Rationalization is an unconscious defense mechanism in which perceived controversial behaviors or feelings are logically justified and explained in a rational or logical manner in order to avoid any true explanation, and are made consciously tolerable – or even admirable and superior – by plausible means.[1] Rationalization encourages irrational or unacceptable behavior, motives, or feelings and often involves ad hoc hypothesizing. This process ranges from fully conscious (e.g. to present an external defense against ridicule from others) to mostly subconscious (e.g. to create a block against internal feelings, for example guilt or shame).

DSM definition

According to the DSM-IV, rationalization occurs "when the individual deals with emotional conflict or internal or external stressors by concealing the true motivations for his or her own thoughts, actions, or feelings through the elaboration of reassuring or self serving but incorrect explanations."

Examples

Based on anecdotal and survey evidence, John Banja states that the medical field features a disproportionate amount of rationalization invoked in the "covering up" of mistakes (here, medical errors).[2] Common excuses made are:

  • "Why disclose the error? The patient was going to die anyway."
  • "Telling the family about the error will only make them feel worse."
  • "It was the patient's fault. If he wasn't so (obese, sick etc), this error wouldn't have caused so much harm."
  • "Well, we did our best.

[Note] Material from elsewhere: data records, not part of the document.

(* ===== verification/FileDisk.v ===== *)
(** * The disk of the file runtime store: [internal/runtimestore/file/store.go]

    A file is named by the record it holds, and its content is that record: the
    JSON coding of records is left out, a decode is the choice of the record's
    constructor.  A write goes through a temporary file, a sync, a rename and a
    sync of the directory, so it is all or nothing, but it may report an error
    after the rename, and the process may stop at any point.  Each effect takes
    one entry of a schedule of faults; a block of reads and checks takes one
    too, since reads change nothing. *)

From Stdlib Require Import Ascii.
From S2P Require Import Prelude GoStrings Values Json Sensitive Errors Lease Records RunStore Stores Artifacts Commit.

(** ** Files *)

(** The three component stores, each with its deletion fences. *)
Inductive Space := Execution | Checkpoints | EventLogs.

Inductive Path :=
  | PRun (runID : string)
  | PStep (runID stepID : string)
  | PCheckpoint (runID checkpointID : string)
  | PPayload (runID checkpointID : string)
  | PEvents (runID : string)
  | PFence (space : Space) (runID : string).

Record runDeletionFence := MkFence { df_RunID : string; df_DeletionID : string }.

Inductive Content :=
  | FRun (r : RunRecord)
  | FStep (s : StepRecord)
  | FCheckpoint (k : CheckpointRecord)
  | FPayload (data : string)
  | FEvents (l : list Event)
  | FFence (f : runDeletionFence).

#[export] Instance Space_eq_dec : EqDecision Space.
Proof. solve_decision. Defined.
#[export] Instance Path_eq_dec : EqDecision Path.
Proof. solve_decision. Defined.

Definition path_code (p : Path) : nat * string * string :=
  match p with
  | PRun r => (0, r, "")
  | PStep r s => (1, r, s)
  | PCheckpoint r k => (2, r, k)
  | PPayload r k => (3, r, k)
  | PEvents r => (4, r, "")
  | PFence Execution r => (5, r, "")
  | PFence Checkpoints r => (6, r, "")
  | PFence EventLogs r => (7, r, "")
  end.

Definition path_of_code (c : nat * string * string) : option Path :=
  let '(n, r, s) := c in
  match n with
  | 0 => Some (PRun r) | 1 => Some (PStep r s) | 2 => Some (PCheckpoint r s)
  | 3 => Some (PPayload r s) | 4 => Some (PEvents r) | 5 => Some (PFence Execution r)
  | 6 => Some (PFence Checkpoints r) | 7 => Some (PFence EventLogs r) | _ => None
  end.

#[export] Instance Path_countable : Countable Path.
Proof. apply (inj_countable path_code path_of_code). by intros [| | | | |[]]. Defined.

(** The name of a file below the base directory of the store. *)
Definition path_string (p : Path) : string :=
  match p with
  | PRun r => "execution/runs/" +:+ r +:+ ".json"
  | PStep r s => "execution/steps/" +:+ r +:+ "/" +:+ s +:+ ".json"
  | PCheckpoint r k => "checkpoints/" +:+ r +:+ "/" +:+ k +:+ ".json"
  | PPayload r k => "checkpoints/" +:+ r +:+ "/payloads/" +:+ k +:+ ".bin"
  | PEvents r => "events/" +:+ r +:+ ".jsonl"
  | PFence Execution r => "execution/.deletions/" +:+ r +:+ ".json"
  | PFence Checkpoints r => "checkpoints/.deletions/" +:+ r +:+ ".json"
  | PFence EventLogs r => "events/.deletions/" +:+ r +:+ ".json"
  end.

Definition Files := gmap Path Content.

(** One file of a transaction: its content before and after, [None] for no file. *)
Record transactionMutation := MkMutation {
  mu_Path : Path;
  mu_Before : option Content;
  mu_After : option Content;
}.

Inductive transactionPhase := transactionPrepared | transactionCommitted | transactionPhaseOther (phase : string).

#[export] Instance transactionPhase_eq_dec : EqDecision transactionPhase.
Proof. solve_decision. Defined.

Record transactionJournal := MkJournal {
  j_ID : string;
  j_Fingerprint : string;
  j_Phase : transactionPhase;
  j_Result : CommitResult;
  j_Mutations : list transactionMutation;
}.

Record transactionResultRecord := MkResultRecord { rr_Fingerprint : string; rr_Result : CommitResult }.

(** The records, and the directory of journals with that of the results, both by
    the transaction's identifier. *)
Record Disk := MkDisk {
  dk_files : Files;
  dk_journals : gmap string transactionJournal;
  dk_results : gmap string transactionResultRecord;
}.

Definition with_files (f : Files) (d : Disk) : Disk := MkDisk f (dk_journals d) (dk_results d).
Definition with_journals (m : gmap string transactionJournal) (d : Disk) : Disk := MkDisk (dk_files d) m (dk_results d).
Definition with_results (m : gmap string transactionResultRecord) (d : Disk) : Disk := MkDisk (dk_files d) (dk_journals d) m.

Definition set_file (p : Path) (c : option Content) (f : Files) : Files := partial_alter (λ _, c) p f.

(** ** Effects under faults *)

Inductive file_error :=
  | FIo
  | FNotExist
  | FStore (e : store_error)
  | FArtifact (e : artifact_error)
  | FInvalid (id what : string).

Inductive Fault := Fine | FailBefore | FailAfter | CrashBefore | CrashAfter.

#[export] Instance Fault_eq_dec : EqDecision Fault.
Proof. solve_decision. Defined.

(** The disk, the faults left, and the value; [None] when the process stopped. *)
Definition M (A : Type) : Type := Disk → list Fault → Disk * list Fault * option A.

#[export] Instance M_ret : MRet M := λ A a d φ, (d, φ, Some a).
#[export] Instance M_bind : MBind M := λ A B k m d φ,
  match m d φ with
  | (d', φ', Some a) => k a d' φ'
  | (d', φ', None) => (d', φ', None)
  end.

Definition MR (A : Type) : Type := M (result file_error A).

Definition mr_bind {A B} (m : MR A) (k : A → MR B) : MR B :=
  mbind (M:=M) (λ r, match r with Ok a => k a | Err e => mret (M:=M) (Err e) end) m.

Notation "'let!' x ':=' m 'in' k" := (mr_bind m (fun x => k))
  (at level 10, x pattern, m at level 100, k at level 200) : go_scope.

(** The next fault of a schedule; one that ran out is free of them. *)
Definition next_fault (φ : list Fault) : Fault := default Fine (head φ).

(** Reads and checks. *)
Definition fetch {A} (f : Disk → result file_error A) : MR A := λ d φ,
  (d, tail φ, match next_fault φ with
              | Fine => Some (f d)
              | FailBefore | FailAfter => Some (Err FIo)
              | CrashBefore | CrashAfter => None
              end).

(** One atomic change. *)
Definition mutate (f : Disk → Disk) : MR unit := λ d φ,
  match next_fault φ with
  | Fine => (f d, tail φ, Some (Ok tt))
  | FailBefore => (d, tail φ, Some (Err FIo))
  | FailAfter => (f d, tail φ, Some (Err FIo))
  | CrashBefore => (d, tail φ, None)
  | CrashAfter => (f d, tail φ, None)
  end.

(** [writeRunnerJSONFile], [writeRunnerBinaryFile] and [removeRunnerFile]. *)
Definition writeRunnerFile (p : Path) (c : Content) : MR unit :=
  mutate (λ d, with_files (set_file p (Some c) (dk_files d)) d).
Definition removeRunnerFile (p : Path) : MR unit :=
  mutate (λ d, with_files (set_file p None (dk_files d)) d).

(** [ensureRunnerDirectory]: directories are not modelled, making one may fail. *)
Definition ensureRunnerDirectory : MR unit := mutate (λ d, d).

(** [for _, item := range items { if err := f(item); err != nil { return err } }] *)
Fixpoint each {A} (f : A → MR unit) (l : list A) : MR unit :=
  match l with
  | [] => mret (M:=M) (Ok tt)
  | x :: l => let! _ := f x in each f l
  end.

(** ** Reading records *)

Definition lift_file {A} (m : result store_error A) : result file_error A :=
  match m with Ok a => Ok a | Err e => Err (FStore e) end.

(** [readRunnerJSONFile]: a missing file is an error of its own. *)
Definition readRunnerFile {A} (as_record : Content → option A) (p : Path) (d : Disk) : result file_error A :=
  match dk_files d !! p with
  | None => Err FNotExist
  | Some c => match as_record c with Some a => Ok a | None => Err (FInvalid (path_string p) "decode") end
  end.

Definition as_run (c : Content) : option RunRecord := match c with FRun r => Some r | _ => None end.
Definition as_step (c : Content) : option StepRecord := match c with FStep s => Some s | _ => None end.
Definition as_checkpoint (c : Content) : option CheckpointRecord := match c with FCheckpoint k => Some k | _ => None end.
Definition as_events (c : Content) : option (list Event) := match c with FEvents l => Some l | _ => None end.
Definition as_fence (c : Content) : option runDeletionFence := match c with FFence f => Some f | _ => None end.

(** The record, or nothing when there is no file. *)
Definition readIfExists {A} (as_record : Content → option A) (p : Path) (d : Disk) : result file_error (option A) :=
  match readRunnerFile as_record p d with
  | Ok a => Ok (Some a)
  | Err FNotExist => Ok None
  | Err e => Err e
  end.

Definition file_exists (p : Path) (d : Disk) : bool := bool_decide (is_Some (dk_files d !! p)).

Definition ensureRunnerRecordDoesNotExist (p : Path) (id : string) (d : Disk) : result file_error unit :=
  guard_err (file_exists p d) (FStore (SExists id)).
Definition ensureRunnerRecordExists (p : Path) (id : string) (d : Disk) : result file_error unit :=
  guard_err (negb (file_exists p d)) (FStore (SNotFound id)).

Definition runDeletionDirName : string := ".deletions".

Definition validateRunID (runID : string) : result file_error unit :=
  let* _ := lift_file (storage_id "run ID" runID) in
  guard_err (bool_decide (ToLower runID = runDeletionDirName)) (FInvalid runID "reserved by file storage").

Definition readRunLocked (runID : string) (d : Disk) : result file_error RunRecord :=
  match readRunnerFile as_run (PRun runID) d with
  | Err FNotExist => Err (FStore (SNotFound runID))
  | Err e => Err e
  | Ok run => let* _ := guard_err (negb (bool_decide (r_RunID run = runID))) (FInvalid runID "metadata identity") in Ok run
  end.

Definition validateRunDeletionFence (f : runDeletionFence) (runID : string) : result file_error unit :=
  let* _ := guard_err (negb (bool_decide (df_RunID f = runID))) (FInvalid runID "deletion fence identity") in
  lift_file (storage_id "deletion ID" (df_DeletionID f)).

Definition ensureRunNotDeletingLocked (s : Space) (runID : string) (d : Disk) : result file_error unit :=
  let* f := readIfExists as_fence (PFence s runID) d in
  match f with
  | None => Ok tt
  | Some f => let* _ := validateRunDeletionFence f runID in Err (FStore (SNotAllowed runID))
  end.

Definition requireRunDeletionLocked (ctx : Context) (s : Space) (runID : string) (d : Disk) : result file_error unit :=
  let* f := readIfExists as_fence (PFence s runID) d in
  match f with
  | None => Err (FStore (SNotAllowed runID))
  | Some f =>
    let* _ := validateRunDeletionFence f runID in
    lift_file (requireRunDeletionMutation ctx runID (df_DeletionID f))
  end.

(** [requireWritable]: [None] is a reader's store, [Some true] a closed one. *)
Definition requireWritable (writer : option bool) : result file_error unit :=
  match writer with
  | None => Err (FInvalid "" "file runtime store is read-only")
  | Some closed => guard_err closed (FInvalid "" "file runtime store writer is closed")
  end.

(** ** Reasoning about effects *)

(** [m] started where [P] holds, under faults of the kinds [ok] allows, ends
    where [Q] holds or stops where [C] does. *)
Definition triple (ok : Fault → bool) {A} (P : Disk → Prop) (m : M A) (Q : A → Disk → Prop) (C : Disk → Prop) : Prop :=
  ∀ d φ, P d → Forall (λ f, ok f = true) φ →
    Forall (λ f, ok f = true) (m d φ).1.2 ∧
    match (m d φ).2 with Some a => Q a (m d φ).1.1 | None => C (m d φ).1.1 end.

(** No fault at all; no error after the effect. *)
Definition calm (ok : Fault → bool) : Prop := ∀ f, ok f = true → f = Fine.

Section triples.
Context (ok : Fault → bool).

Lemma triple_weaken {A} (P P' : Disk → Prop) (m : M A) (Q Q' : A → Disk → Prop) (C C' : Disk → Prop) :
  triple ok P' m Q' C' → (∀ d, P d → P' d) → (∀ a d, Q' a d → Q a d) → (∀ d, C' d → C d) → triple ok P m Q C.
Proof.
  intros Hm HP HQ HC d φ Hd Hφ. destruct (Hm d φ (HP d Hd) Hφ) as [Hok Hr].
  split; [done|]. destruct (m d φ).2; auto.
Qed.

(** A fact of the precondition that is not about the disk. *)
Lemma triple_pure {A} (P : Disk → Prop) (X : Prop) (m : M A) Q C :
  (X → triple ok P m Q C) → triple ok (λ d, P d ∧ X) m Q C.
Proof. intros Hm d φ [Hd HX] Hφ. by apply Hm. Qed.

Lemma triple_ret {A} (P : Disk → Prop) (a : A) (Q : A → Disk → Prop) C :
  (∀ d, P d → Q a d) → triple ok P (mret (M:=M) a) Q C.
Proof. intros HQ d φ Hd Hφ. split; [done|]. by apply HQ. Qed.

Lemma triple_bind {A B} (P : Disk → Prop) (m : M A) (R : A → Disk → Prop) (k : A → M B) Q C :
  triple ok P m R C → (∀ a, triple ok (R a) (k a) Q C) → triple ok P (mbind (M:=M) k m) Q C.
Proof.
  intros Hm Hk d φ Hd Hφ. destruct (Hm d φ Hd Hφ) as [Hok Hr].
  unfold mbind, M_bind. destruct (m d φ) as [[d1 φ1] [a|]]; simpl in *; [|done].
  by apply Hk.
Qed.

Lemma triple_mr_bind {A B} (P : Disk → Prop) (m : MR A) (R : result file_error A → Disk → Prop) (k : A → MR B) Q C :
  triple ok P m R C → (∀ a, triple ok (R (Ok a)) (k a) Q C) → (∀ e d, R (Err e) d → Q (Err e) d) →
  triple ok P (mr_bind m k) Q C.
Proof.
  intros Hm Hk He. eapply triple_bind; [exact Hm|]. intros [a|e]; [done|]. apply triple_ret. by apply He.
Qed.

Lemma triple_or {A} (P1 P2 : Disk → Prop) (m : M A) Q C :
  triple ok P1 m Q C → triple ok P2 m Q C → triple ok (λ d, P1 d ∨ P2 d) m Q C.
Proof. intros H1 H2 d φ [Hd|Hd] Hφ; [by apply H1|by apply H2]. Qed.

(** A read: it gives what [f] gives, or fails for a fault. *)
Lemma triple_fetch {A} (P : Disk → Prop) (f : Disk → result file_error A) (Q : result file_error A → Disk → Prop) C :
  (∀ d, P d → Q (f d) d) → (∀ d, P d → ¬ calm ok → Q (Err FIo) d ∧ C d) → triple ok P (fetch f) Q C.
Proof.
  intros Hf He d φ Hd Hφ. unfold fetch, next_fault. simpl.
  assert (∀ x, head φ = Some x → x ≠ Fine → ¬ calm ok) as Hx.
  { intros x Hh Hn Hc. destruct φ; simplify_eq/=. apply Hn, Hc. by inversion Hφ. }
  split; [destruct φ; [done|by inversion Hφ]|].
  destruct (head φ) as [x|]; [|by apply Hf].
  destruct x; simpl; try by apply Hf.
  all: by destruct (He d Hd (Hx _ eq_refl ltac:(done))).
Qed.

(** A change: done, or an error, or a stop; only some faults change the disk. *)
Lemma triple_mutate (P : Disk → Prop) (f : Disk → Disk) (Q : result file_error unit → Disk → Prop) C :
  (∀ d, P d → Q (Ok tt) (f d)) →
  (∀ d, P d → ¬ calm ok → Q (Err FIo) d ∧ C d ∧ C (f d)) →
  (∀ d, P d → ok FailAfter = true → Q (Err FIo) (f d)) →
  triple ok P (mutate f) Q C.
Proof.
  intros Hf He Ha d φ Hd Hφ. unfold mutate, next_fault.
  assert (∀ x, head φ = Some x → x ≠ Fine → ¬ calm ok) as Hx.
  { intros x Hh Hn Hc. destruct φ; simplify_eq/=. apply Hn, Hc. by inversion Hφ. }
  assert (Forall (λ f, ok f = true) (tail φ)) by (destruct φ; [done|by inversion Hφ]).
  assert (head φ = Some FailAfter → ok FailAfter = true) as Hfa.
  { intros. destruct φ; simplify_eq/=. by inversion Hφ. }
  destruct (head φ) as [x|]; [|by split; [|apply Hf]].
  destruct x; simpl; (split; [done|]); try by apply Hf.
  all: destruct (He d Hd (Hx _ eq_refl ltac:(done))) as (? & ? & ?); auto.
Qed.

(** A loop that stops at the first error, under an invariant. *)
Lemma triple_each {A} (I : list A → Disk → Prop) (f : A → MR unit) l (Q : result file_error unit → Disk → Prop) C :
  (∀ x l', triple ok (I (x :: l')) (f x) (λ r d, match r with Ok _ => I l' d | Err e => Q (Err e) d end) C) →
  (∀ d, I [] d → Q (Ok tt) d) → triple ok (I l) (each f l) Q C.
Proof.
  intros Hf HQ. induction l as [|x l IH]; [by apply triple_ret|].
  eapply triple_mr_bind; [apply Hf|intros []; exact IH|done].
Qed.
End triples.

These things happen."
  • "If we're not totally and absolutely certain the error caused the harm, we don't have to tell."
  • "They're dead anyway, no point in blaming."

Psychoanalysis

Main article: Psychoanalysis

Ernest Jones contributed the term "rationalization" to psychoanalysis in 1908, defining it as "the inventing of a reason for an attitude or action the motive of which is not recognized"'.[3] Although Jones had not coined the term - the Oxford English Dictionary records the year of its first use as 1846' - he was the first to employ it in the context of psychoanalysis: 'No one will admit that he ever deliberately performed an irrational act, and any act that might appear so is immediately justified by...providing a false explanation that has a plausible ring of rationality'.[4]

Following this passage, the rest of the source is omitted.